ACS Data Users Group

 View Only
  • 1.  ACS data 2019 and 2020

    Posted 12-02-2024 03:40 PM

    Hello,

    I am using ACS PUMs data 2019 and 2020 to develop some dashboards and was writing a manuscript about it. I found that there are few records for individuals 16-17 years age and below high school level education with very high incomes and they do show up as the highest mean incomes (wage income and total income). They are greater than $400,000 annually and cannot be correct. Should i remove these records to do my analysis?

    Thanks,

    Anasua



  • 2.  RE: ACS data 2019 and 2020

    Posted 12-02-2024 03:54 PM

    Would need more information to answer you. Paper's topic and universe?



  • 3.  RE: ACS data 2019 and 2020

    Posted 12-03-2024 11:10 AM

    I am working on a project using 2019 and 2020 one-year data to develop dashboards classified by occupation codes and grouped into two groups, healthcare workers and non-healthcare workers. There are three dashboards being developed, (i) the first dashboard uses data on selected demographic characteristics, (ii) the second dashboard uses data on mean wage income and mean total income, (iii) the third dashboard uses data on income and demographic characteristics for health workers. As a part of this project I am also writing a manuscript to explain these dashboards which will also incorporate some tables explaining the dashboards. While working on the tables I came across few highest mean incomes for 2019 and 2020 that are earned by those in the age group of 16-17 years old and few who are older but have below high school level education. Now if we keep these records they would show up as the highest ones which cannot be correct and if we remove them then we have to remove more observations based on the condition we use to remove observations, for example, those with below high school education or 16-17 years old earning >$400,000. My question is how to address this issue? I am adding some of these observations here in a table below, but there are more.

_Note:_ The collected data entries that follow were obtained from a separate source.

(** * PrevMed: question-flow navigation, display projection and scoring boundary

    A shallow embedding of [PrevMed/utils/logic.py], of the navigation
    closures of [PrevMed/utils/gui.py] ([update_question_display],
    [go_next], [go_prev]) and of [PrevMed/utils/scoring.py], followed by
    the widget construction and [compute_score] of [gui.py], the loaders of
    [PrevMed/utils/io.py], the [--auth] argument of [PrevMed/__main__.py]
    and the CSV log of [PrevMed/utils/pdf.py].

    Python values are an inductive type, dictionaries whose keys are strings
    are [gmap string _], exceptions are data ([Raise]), and the services the
    program gets from outside the repository (the builtin [eval], [str], the
    user's scoring script, the PDF writer) are the fields of a type class. *)

From Stdlib Require Import ZArith String Ascii List Bool Lia.
From stdpp Require Import base option list gmap strings pretty sorting.

Set Warnings "-register-all".
Local Open Scope string_scope.
Local Open Scope list_scope.
Local Open Scope Z_scope.

(** ** Python values *)

(** The answer values a Gradio widget hands back (None, bool, int, str) and
    the containers a scoring script can return.  Numbers are integers: the
    Number widget is created with [precision = 0]. *)
Inductive Value : Type :=
| VNone
| VBool (b : bool)
| VInt (n : Z)
| VStr (s : string)
| VList (items : list Value)
| VTuple (items : list Value)
| VDict (entries : list (string * Value)).

(** [bool(v)] *)
Definition truthy (v : Value) : bool :=
  match v with
  | VNone => false
  | VBool b => b
  | VInt n => negb (n =? 0)
  | VStr s => negb (String.eqb s EmptyString)
  | VList l | VTuple l => match l with [] => false | _ => true end
  | VDict d => match d with [] => false | _ => true end
  end.
Arguments truthy : simpl never.

(** ** Exceptions and outcomes *)

Inductive exn_kind : Type :=
| RuntimeError | ValueError | IndexError | TypeError | NameError
| SyntaxError | KeyError | OtherException.

(** An exception object: its class and [str(e)]. *)
Record exn : Type := Exn { exn_class : exn_kind; exn_str : string }.

(** What a call does: it returns, it raises, or it never comes back. *)
Inductive outcome (A : Type) : Type :=
| Return (a : A)
| Raise (e : exn)
| Diverge.
Arguments Return {A} a.
Arguments Raise {A} e.
Arguments Diverge {A}.

#[global] Instance outcome_ret : MRet outcome := fun A a => Return a.
#[global] Instance outcome_bind : MBind outcome := fun A B f m =>
  match m with
  | Return a => f a
  | Raise e => Raise e
  | Diverge => Diverge
  end.

(** [returns m]: the call comes back with a value. *)
Definition returns {A} (m : outcome A) : bool :=
  match m with
  | Return _ => true
  | _ => false
  end.

(** [try: body except Exception as e: handler(e)] *)
Definition try_except {A} (body : outcome A) (handler : exn -> outcome A) : outcome A :=
  match body with
  | Raise e => handler e
  | other => other
  end.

    occupation code year health workers wage income total income age groups education race hispanic ethnicity marital status citizenship nativity language spoken sex
    120 2020 0 408,497 408,497 16-17 Below high school White alone Non Hispanic Married Born in the United States Nativie Only English Female
    1310 2020 0 412,521 412,521 35-54 Below high school White alone Non Hispanic Married Born in the United States Nativie Only English Male
    8610 2019 0 458,606 458,606 16-17 Below high school White alone Non Hispanic Never married Born in the United States Nativie Only English Female
    3324 2020 1 501,062 501,062 55-64 Below high school Some Other Race alone Non Hispanic Married Born in the United States Nativie Only English Male
    3324 2020 1 540,302 540,302 55-64 Below high school American Indian alone Hispanic Married U.S. citizen by naturalization Foreign born Language other than English Male
    3324 2019 1 557,600 555,681 18-34 Below high school White alone Hispanic Never married Born abroad of U.S. citizen parent or parents Nativie Language other than English Male
    3324 2019 1 557,600 555,681 18-34 Below high school White alone Hispanic Never married U.S. citizen by naturalization Foreign born Language other than English Male
    40 2020 0 665,065 671,101 55-64 Below high school Two or More Races Hispanic Married Not a U.S. citizen Foreign born Language other than English Male
    3256 2020 1 665,065 673,516 35-54 Below high school Black or African American alone Non Hispanic Never married Born in the United States Nativie Only English Female


  • 4.  RE: ACS data 2019 and 2020

    Posted 12-03-2024 05:02 PM

    May I ask source of this PUMS? These are the row level data that you've recoded, correct? You have not aggregated these, right?



  • 5.  RE: ACS data 2019 and 2020

    Posted 12-03-2024 10:14 PM

    I had downloaded the psum_pusa and psum_pusab from the website. And yes, these are records recoded, not aggregate data.



  • 6.  RE: ACS data 2019 and 2020

    Posted 12-04-2024 08:40 AM

    I'm still not 100% sure what your goal is here but if you are using the PUMS as input data then I would leave it alone and not throw out these outliers, which is really what these are. I would not characterize these as "incorrect" as implausible as they seem.

    On the other hand, if you feel you have to discard them their weight would be so small in your aggregation that they probably wouldn't have a huge effect as you're using national files.